We lump all kinds of companies under the vague umbrella term 'SMB', but growing from the 'S' to the 'M' can be as fraught with peril as when you first started out.
Any new venture takes investment, whether it's in people, systems or IT. That tends to impose a bias in favour of sticking with what you have. But when they become outdated or less able to handle your growing workload, these assets might become liabilities, costing more money than they generate and restricting business growth.
As the ABS revealed last year, small business failure rates were up to a historic 60 per cent. One of the reasons, according to a 2011-12 Australian Securities and Investments Commission report, was that 44 per cent of businesses suffered poor strategic management
We spoke to three past Telstra Business Awards winners to find out about the strategic management decisions that allowed them to smoothly transition from small to medium.
Are you a tech expert?
Technology might be the cornerstone of the modern economy, especially at the SMB scale. Even businesses that start in the proverbial garage can do business anywhere the internet is available because of access to mobile computing, affordable cloud services, and more.
As Monique Filer, co-founder of b.box, a company that designs baby and toddler products says; "The international expansion of our business happened quickly only because of technology and connectivity. Twenty years ago we would have had little or no international presence. Technology enables us to connect to people and our suppliers quickly."
Damien Moriarty is the co-founder and executive director of Killarney Homes, which builds energy efficient houses in Australia's tropics. He thinks tech should be part of business DNA from day one. "Being tech-savvy can allow better design of a business early, which can help you scale a lot easier as you grow," he says.
But what if a gap in the market presents the opportunity for your business to scale, but you don't know your AR from your VR or your cloud from your server? Anthony Kittel is the managing director of REDARC Electronics, which designs and manufactures products for a variety of industrial sectors. Kittel considers a willingness to try new things and being open to new ideas more important.
It's an interesting position for a company, for whom IT has been a critical bedrock, to take but it's working. REDARC has gone from eight employees to more than 150 across Australia and New Zealand.
"It's a desirable attribute," Kittel says about basic tech-savviness, "but it's not essential to creating a business.
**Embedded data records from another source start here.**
Lemma siblings_elem root ids d : d ∈ siblings root ids <-> exists id, id ∈ ids /\ (d = recovery root id \/ d = temporary root id).
Proof.
  unfold siblings. rewrite list_elem_of_In, in_flat_map. split; intros (id & Hin & Hd); exists id;
    (split; [by apply list_elem_of_In|]); apply list_elem_of_In in Hd || apply list_elem_of_In; set_solver.
Qed.
Lemma siblings_NoDup root ids : NoDup ids -> NoDup (siblings root ids).
Proof.
  induction 1 as [|id ids Hid _ IH]; [constructor|]. change (siblings root (id :: ids)) with (recovery root id :: temporary root id :: siblings root ids).
  assert (Hnot : forall d, (d = recovery root id \/ d = temporary root id) -> d ∉ siblings root ids).
  { intros d Hd (id' & Hin & Hd')%siblings_elem. assert (id = id') as ->; [|done].
    destruct Hd as [->| ->], Hd' as [E|E]; [by eapply recovery_inj|by apply recovery_temporary in E|by apply symmetry, recovery_temporary in E|by eapply temporary_inj]. }
  constructor; [apply not_elem_of_cons; split; [apply recovery_temporary|apply Hnot; by left]|].
  constructor; [apply Hnot; by right|done].
Qed.

Lemma operation_ids_NoDup stackID w : NoDup (map fst (known w)) -> NoDup (operation_ids stackID (ops w)).
Proof.
  intros Hnd. unfold operation_ids. change (map op_ID) with (fmap (M:=list) op_ID). rewrite merge_sort_Permutation.
  eapply sublist_NoDup; [|apply fmap_sublist, sublist_filter]. revert Hnd. unfold known. by rewrite map_map.
Qed.

(** C20. A purge removes everything the stack left, whenever it can be done: when
    operations have distinct names, the database answers, and the node destroys a
    tree once those that depend on it are gone, in any acyclic order of the trees
    that restores left, and the root once all of those are gone, then the purge
    succeeds and every one of these trees and the root was destroyed. *)
Theorem purge_destroys `{WorkerEnv} (needs : string -> string -> Prop) (rank : string -> nat) p w :
  let ids := operation_ids (dl_StackID p) (ops w) in
  let trees := siblings (dl_DatasetPath p) ids in
  NoDup (map fst (known w)) -> "" ∉ ids -> (forall l, readable l = true) ->
  (forall d d', needs d' d -> (rank d' < rank d)%nat) ->
  (forall d l, d ∈ trees -> (forall d', needs d' d -> d' ∈ trees -> gone (dl_NodeID p) d' l) ->
     is_ok (host (dl_NodeID p) (DsDestroy d) l) = true) ->
  (forall l, (forall d, d ∈ trees -> gone (dl_NodeID p) d l) -> is_ok (host (dl_NodeID p) (DsDestroy (dl_DatasetPath p)) l) = true) ->
  exists w', purge_stack p w = (Ok tt, w') /\ gone (dl_NodeID p) (dl_DatasetPath p) (trace w') /\
    forall d, d ∈ trees -> gone (dl_NodeID p) d (trace w').
Proof.
  intros ids trees Hnd Hne Hread Hrank Hgoes Hroot. unfold purge_stack. rewrite bind_run. unfold attempt.
  assert (exists r w1, ops_Update (dl_OperationID p) "running" "purging" "" w = (r, w1) /\ known w1 = known w) as (r & w1 & -> & Hk).
  { unfold ops_Update, write. by destruct (database (trace w)); do 2 eexists; (split; [done|]); rewrite ?(proj2 (known_Update _ _ _ _ _ (log _ w))). }
  set (ids1 := operation_ids (dl_StackID p) (ops w1)).
  assert (Hids : forall id, id ∈ ids1 <-> id ∈ ids) by (intros id; unfold ids1, ids; by rewrite !operation_ids_known, Hk).
  assert (Htrees : forall d, d ∈ siblings (dl_DatasetPath p) ids1 <-> d ∈ trees).
  { intros d. unfold trees. rewrite !siblings_elem. by setoid_rewrite Hids. }
  rewrite bind_run. unfold query. rewrite Hread. fold ids1. rewrite decide_False by by rewrite Hids. cbv zeta. rewrite bind_run.
  destruct (purge_ranked (dl_NodeID p) needs rank trees Hrank Hgoes _ (siblings (dl_DatasetPath p) ids1) w1 ltac:(done)) as (w2 & -> & Hg).
  - apply siblings_NoDup, operation_ids_NoDup. by rewrite Hk.
  - intros d. by rewrite Htrees.
  - intros d Hd. left. by apply Htrees.
  - cbn. unfold pool_, pool_Execute. rewrite bind_run.
    pose proof (Hroot _ Hg) as Hok. destruct (host _ _ _) as [a|e] eqn:E; [|done]. eexists. split; [done|]. cbn. split.
    + by constructor.
    + intros d Hd. right. by apply Hg.
Qed.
Good associations or access to those resources – internal or external – during the early stages can help as the organisation defines itself."
As you grow, it can have the effect of unshackling you from the vagaries of IT to a large extent – if that's what you want. b.box found itself facing a tipping point when it could hand off more 'grunt' work.
"Technology means not having to have an extra person entering orders into the system," Filer says. "Orders come in automatically through the website."
More than just machines
The need to invest in people other than themselves was also the point at which b.box realised business was about picking more than the right systems or software. Filer and partner Dannielle Michaels went from doing everything (yes, in a garage) to having a warehouse, office and staff. "You just can't do it all yourself when you begin to scale," Filer says.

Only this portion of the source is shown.